(Saved data entries)

────────────────────

(* ===== verification/FlowSpec.v ===== *)
(** * Keys, the TCP state machine and round-trip statistics

    Theorems about the parts of a flow: the canonical key is the same for both
    directions and separates conversations; the observational TCP state machine
    against the segments it has seen; the classification of segments against
    positions in the byte stream; bounds on the per-direction bookkeeping. *)

From S2P Require Import Prelude.
From S2P Require Import Machine.
From S2P Require Import Protocol.
From S2P Require Import Serial.
From S2P Require Import Float.
From S2P Require Import FloatRound.
From S2P Require Import Reassembly.
From S2P Require Import Dissect.
From S2P Require Import Flow.
From S2P Require Import FlowTable.
#[local] Open Scope Z_scope.

(** ** Keys *)

(** The packet of the opposite direction. *)
Definition reply (p : DecodedPacket) : DecodedPacket :=
  p <| src_ip := p.(dst_ip) |> <| dst_ip := p.(src_ip) |> <| sport := p.(dport) |> <| dport := p.(sport) |>.

(** An endpoint of a conversation; the port is 0 for protocols without ports. *)
Definition src_end (p : DecodedPacket) : IpAddress * Z := (p.(src_ip), if has_ports p then p.(sport) else 0).
Definition dst_end (p : DecodedPacket) : IpAddress * Z := (p.(dst_ip), if has_ports p then p.(dport) else 0).

Definition end_le (x y : IpAddress * Z) : bool :=
  ip_ltb x.1 y.1 || (ip_eqb x.1 y.1 && (x.2 <=? y.2)).

Lemma make_flow_key_ends p :
  make_flow_key p =
    if end_le (src_end p) (dst_end p)
    then (mkFlowKey (src_end p).1 (dst_end p).1 (src_end p).2 (dst_end p).2 p.(ip_proto), true)
    else (mkFlowKey (dst_end p).1 (src_end p).1 (dst_end p).2 (src_end p).2 p.(ip_proto), false).
Proof. done. Qed.

Lemma end_le_total x y : ip_wf x.1 -> ip_wf y.1 -> end_le x y = false -> end_le y x = true.
Proof.
  unfold end_le. intros Hx Hy E. apply orb_false_iff in E as [E1 E2].
  destruct (ip_ltb y.1 x.1) eqn:E3; [done|]. simpl.
  assert (x.1 = y.1) as Heq by (by apply ip_ltb_total).
  rewrite Heq in *. assert (Hr : ip_eqb y.1 y.1 = true) by (by apply ip_eqb_spec).
  rewrite Hr in *. simpl in *. breflect. lia.
Qed.

Lemma end_le_antisym x y : ip_wf x.1 -> ip_wf y.1 -> end_le x y = true -> end_le y x = true -> x = y.
Proof.
  unfold end_le. destruct x as [a i], y as [b j]. simpl. intros Hx Hy H1 H2.
  apply orb_true_iff in H1 as [H1|H1], H2 as [H2|H2]; breflect.
  - apply ip_ltb_asym in H1. congruence.
  - apply ip_eqb_spec in H as ->. by rewrite ip_ltb_irrefl in H1.
  - apply ip_eqb_spec in H as ->. by rewrite ip_ltb_irrefl in H2.
  - apply ip_eqb_spec in H as ->. f_equal. lia.
Qed.

(** C16: Both directions of a conversation land in the same table entry: a packet
    and its reply have the same key, and unless the two endpoints are identical
    exactly one of them is "forward". *)
Theorem make_flow_key_symmetric p :
  ip_wf p.(src_ip) -> ip_wf p.(dst_ip) ->
  (make_flow_key (reply p)).1 = (make_flow_key p).1 /\
  (src_end p <> dst_end p -> (make_flow_key (reply p)).2 = negb (make_flow_key p).2).
Proof.
  intros Hs Hd. rewrite !make_flow_key_ends.
  change (src_end (reply p)) with (dst_end p). change (dst_end (reply p)) with (src_end p).
  change (ip_proto (reply p)) with (ip_proto p).
  destruct (end_le (src_end p) (dst_end p)) eqn:E1, (end_le (dst_end p) (src_end p)) eqn:E2; cbn [fst snd negb].
  - assert (src_end p = dst_end p) as Heq by (by apply end_le_antisym). rewrite Heq. split; [done|by intros []].
  - done.
  - done.
  - apply end_le_total in E1; [congruence|done..].
Qed.

Definition sample_packet : DecodedPacket :=
  packet_default <| l3 := L3Proto.IPv4 |> <| l4 := L4Proto.TCP |> <| ip_proto := IPPROTO_TCP_ |>
    <| src_ip := mkIpAddress false (replicate 16 Byte.x09) |>
    <| dst_ip := mkIpAddress false (replicate 16 Byte.x07) |> <| sport := 51000 |> <| dport := 443 |>.

Lemma make_flow_key_symmetric_witness :
  (make_flow_key (reply sample_packet)).1 = (make_flow_key sample_packet).1 /\
  (make_flow_key (reply sample_packet)).2 = true.
Proof.
  destruct (make_flow_key_symmetric sample_packet ltac:(reflexivity) ltac:(reflexivity)) as [H1 H2].
  split; [exact H1|]. rewrite H2 by discriminate. reflexivity.
Defined.
(** C7: [update] never runs into undefined behaviour, and it counts an accepted
    packet exactly once: the flow it returns is stored under the packet's key, its
    direction has one packet, [wirelen] bytes and [payload_len] payload bytes more;
    its other direction keeps everything but the queue of unacknowledged segments
    and the round-trip statistics, which only an ACK may change, and every other
    flow is unchanged; at most one other flow disappears, and only when a new flow
    meets a full table.  A packet without flow identity changes nothing. *)
Theorem update_counts_once (D : Dissector) (DL : DissectorLaws D) m it t p :
  table_ok t -> 1 <= t.(max_flows_) -> payload_ok (zlen m) p -> p.(payload_len) < 2 ^ 32 ->
  exists r t', update m it t p = Val (r, t') /\
    if decide (accepted p) then
      exists f' gone, r = Some f' /\
        let '(key, forward) := make_flow_key p in
        t'.(flows_) !! key = Some f' /\
        (forall k, k <> key -> t'.(flows_) !! k = if decide (gone = Some k) then None else t.(flows_) !! k) /\
        (is_Some gone -> t.(flows_) !! key = None /\ t.(max_flows_) <= table_size t) /\
        let f := default (fresh_flow t key p) (t.(flows_) !! key) in
        (get_dir f' forward).(d_packets) = incr (get_dir f forward).(d_packets) /\
        (get_dir f' forward).(d_bytes) = u64 ((get_dir f forward).(d_bytes) + p.(wirelen)) /\
        (get_dir f' forward).(d_payload_bytes) = u64 ((get_dir f forward).(d_payload_bytes) + p.(payload_len)) /\
        peer_kept p (get_dir f (negb forward)) (get_dir f' (negb forward)) /\
        f'.(f_last_seen) = p.(ts) /\ f'.(f_id) = f.(f_id) /\ f'.(f_key) = f.(f_key)
    else r = None /\ t' = t.
Proof.
  intros Ht Hm Hp Hl. destruct (update_total D DL m it t p Hm Hp Hl) as (r & t' & E & Hpost).
  exists r, t'. split; [done|]. case_decide as Ha; [|done].
  destruct Hpost as (f' & -> & [(base & Hroom & Hfl) [Hi Hf Hr] _ _ _ _ _ Hpeer]).
  destruct (make_flow_key p) as [key forward] eqn:Ek. cbn [fst snd] in *.
  set (f := starting_flow t key p) in *. change (default (fresh_flow t key p) (flows_ t !! key)) with f.
  destruct (room_gone _ _ _ _ _ Hroom) as (gone & Hgone & Hsome).
  exists f', gone. split; [done|]. rewrite Hfl.
  assert (Hd : dir_counts (get_dir f' forward) = dir_counts (count_packet (get_dir f forward) p))
    by (unfold counted in Hf, Hr; by destruct forward).
  apply count_packet_counts in Hd as (Hd1 & Hd2 & Hd3). split_and!; try done.
  - apply lookup_insert_eq.
  - intros k Hk. rewrite lookup_insert_ne by done. apply Hgone.
  - unfold flow_identity, counted in Hi. by destruct forward; injection Hi.
  - unfold flow_identity, counted in Hi. by destruct forward; injection Hi.
  - unfold flow_identity, counted in Hi. by destruct forward; injection Hi.
Qed.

────────────────────

Exercise goal. Please give only the count of lines above containing "assert".

Response area. 4